(** The first of a month, by the year that starts in March *)
Lemma days_by_march y' mp d : 0 <= mp <= 11 ->
  days_from_civil (if mp <? 10 then y' else y' + 1) (if mp <? 10 then mp + 3 else mp - 9) d =
  (y' / 400) * 146097 + (y' mod 400 * 365 + y' mod 400 / 4 - y' mod 400 / 100 + ((153 * mp + 2) / 5 + d - 1)) - 719468.
Proof.
  intros Hmp. unfold days_from_civil. destruct (Z.ltb_spec mp 10).
  - replace (mp + 3 <=? 2) with false by lia. replace ((mp + 3 + 9) mod 12) with mp; [done|]. Z.to_euclidean_division_equations. lia.
  - replace (mp - 9 <=? 2) with true by lia. replace ((mp - 9 + 9) mod 12) with mp by (Z.to_euclidean_division_equations; lia).
    by replace (y' + 1 - 1) with y' by lia.
Qed.

(** A day lies in its month. *)
Lemma month_bounds z : daysOfMonth (monthIndex z) <= z < daysOfMonth (monthIndex z + 1).
Proof.
  unfold monthIndex, civil_from_days, civil_of_doe. set (n := z + 719468). pose proof (Z.mod_pos_bound n 146097 ltac:(lia)) as Hb.
  destruct (year_of_doe (n mod 146097) ltac:(lia)) as [Hy Hd]. set (doe := n mod 146097) in *.
  set (yoe := (doe - doe / 1460 + doe / 36524 - doe / 146096) / 365) in *.
  assert (Hnext : doe < 365 * (yoe + 1) + (yoe + 1) / 4 - (yoe + 1) / 100 \/ yoe = 399)
    by (unfold yoe; clear -Hb; Z.to_euclidean_division_equations; lia).
  set (doy := doe - (365 * yoe + yoe / 4 - yoe / 100)) in *. set (mp := (5 * doy + 2) / 153).
  assert (Hmp : 0 <= mp <= 11) by (unfold mp; Z.to_euclidean_division_equations; lia).
  set (m := if mp <? 10 then mp + 3 else mp - 9). set (y' := yoe + 400 * (n / 146097)).
  assert (Hm : 1 <= m <= 12 /\ (m <=? 2) = negb (mp <? 10)) by (unfold m; destruct (Z.ltb_spec mp 10); lia). destruct Hm as [Hm Hm2].
  replace ((if m <=? 2 then yoe + 1 else yoe) + 400 * (n / 146097)) with (if mp <? 10 then y' else y' + 1)
    by (rewrite Hm2; unfold y'; destruct (mp <? 10); cbn [negb]; lia).
  assert (Hym : y' mod 400 = yoe /\ y' / 400 = n / 146097).
  { unfold y'. replace (yoe + 400 * (n / 146097)) with (yoe + n / 146097 * 400) by lia. rewrite Z.mod_add, Z.div_add by lia.
    rewrite Z.mod_small, Z.div_small by lia. lia. }
  destruct Hym as [Hym Hyd]. pose proof (Z.div_mod n 146097 ltac:(lia)) as Hn. fold doe in Hn. split.
  - rewrite daysOfMonth_civil by done. unfold m. rewrite days_by_march by done. rewrite Hym, Hyd.
    assert (Hdoy : (153 * mp + 2) / 5 <= doy) by (clear -Hd; unfold mp; clearbody doy; Z.to_euclidean_division_equations; lia).
    unfold n, doy in *. clear -Hn Hdoy. clearbody mp yoe doe. lia.
  - destruct (decide (mp = 11)) as [E|E].
    + replace (12 * (if mp <? 10 then y' else y' + 1) + (m - 1) + 1) with (12 * (y' + 1) + (3 - 1)) by (unfold m; rewrite E; cbn; lia).
      rewrite daysOfMonth_civil by lia. pose proof (days_by_march (y' + 1) 0 1 ltac:(lia)) as Hnx. cbn [Z.ltb Z.compare] in Hnx.
      change (0 + 3) with 3 in Hnx. change ((153 * 0 + 2) / 5) with 0 in Hnx. rewrite Hnx. destruct Hnext as [Hnext|Hnext].
      * destruct (decide (yoe = 399)) as [E9|E9].
        -- replace (y' + 1) with ((n / 146097 + 1) * 400) by (unfold y'; lia). rewrite Z.mod_mul, Z.div_mul by lia.
           change (0 / 4) with 0. change (0 / 100) with 0. unfold n in *. clear -Hn Hb. clearbody doe. lia.
        -- replace ((y' + 1) mod 400) with (yoe + 1) by (unfold y'; replace (yoe + 400 * (n / 146097) + 1) with (yoe + 1 + n / 146097 * 400) by lia;
             rewrite Z.mod_add by lia; rewrite (Z.mod_small (yoe + 1) 400) by lia; done).
           replace ((y' + 1) / 400) with (n / 146097) by (unfold y'; replace (yoe + 400 * (n / 146097) + 1) with (yoe + 1 + n / 146097 * 400) by lia;
             rewrite Z.div_add by lia; rewrite (Z.div_small (yoe + 1) 400) by lia; lia).
           unfold n in *. clear -Hn Hnext. clearbody yoe doe. lia.
      * replace (y' + 1) with ((n / 146097 + 1) * 400) by (unfold y'; lia). rewrite Z.mod_mul, Z.div_mul by lia. change (0 / 4) with 0. change (0 / 100) with 0. unfold n in *. clear -Hn Hb. clearbody doe. lia.
    + assert (Hm1 : 12 * (if mp <? 10 then y' else y' + 1) + (m - 1) + 1 =
        12 * (if mp + 1 <? 10 then y' else y' + 1) + ((if mp + 1 <? 10 then mp + 1 + 3 else mp + 1 - 9) - 1)).
      { unfold m. destruct (Z.ltb_spec mp 10), (Z.ltb_spec (mp + 1) 10); lia. }
      rewrite Hm1, daysOfMonth_civil by (destruct (Z.ltb_spec (mp + 1) 10); lia). rewrite days_by_march by lia. rewrite Hym, Hyd.
      assert (Hdoy : doy < (153 * (mp + 1) + 2) / 5) by (unfold mp; Z.to_euclidean_division_equations; lia).
      unfold n, doy in *. clear -Hn Hdoy. clearbody mp yoe doe. lia.
Qed.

WHAT THE TASK REQUIRES
All that is wanted is an exact copy of the lines above from the one with "destruct Hym as" through the one with "E; cbn; lia).", with both ends included.

EXERCISE ANSWER
  destruct Hym as [Hym Hyd]. pose proof (Z.div_mod n 146097 ltac:(lia)) as Hn. fold doe in Hn. split.
  - rewrite daysOfMonth_civil by done. unfold m. rewrite days_by_march by done. rewrite Hym, Hyd.
    assert (Hdoy : (153 * mp + 2) / 5 <= doy) by (clear -Hd; unfold mp; clearbody doy; Z.to_euclidean_division_equations; lia).
    unfold n, doy in *. clear -Hn Hdoy. clearbody mp yoe doe. lia.
  - destruct (decide (mp = 11)) as [E|E].
    + replace (12 * (if mp <? 10 then y' else y' + 1) + (m - 1) + 1) with (12 * (y' + 1) + (3 - 1)) by (unfold m; rewrite E; cbn; lia).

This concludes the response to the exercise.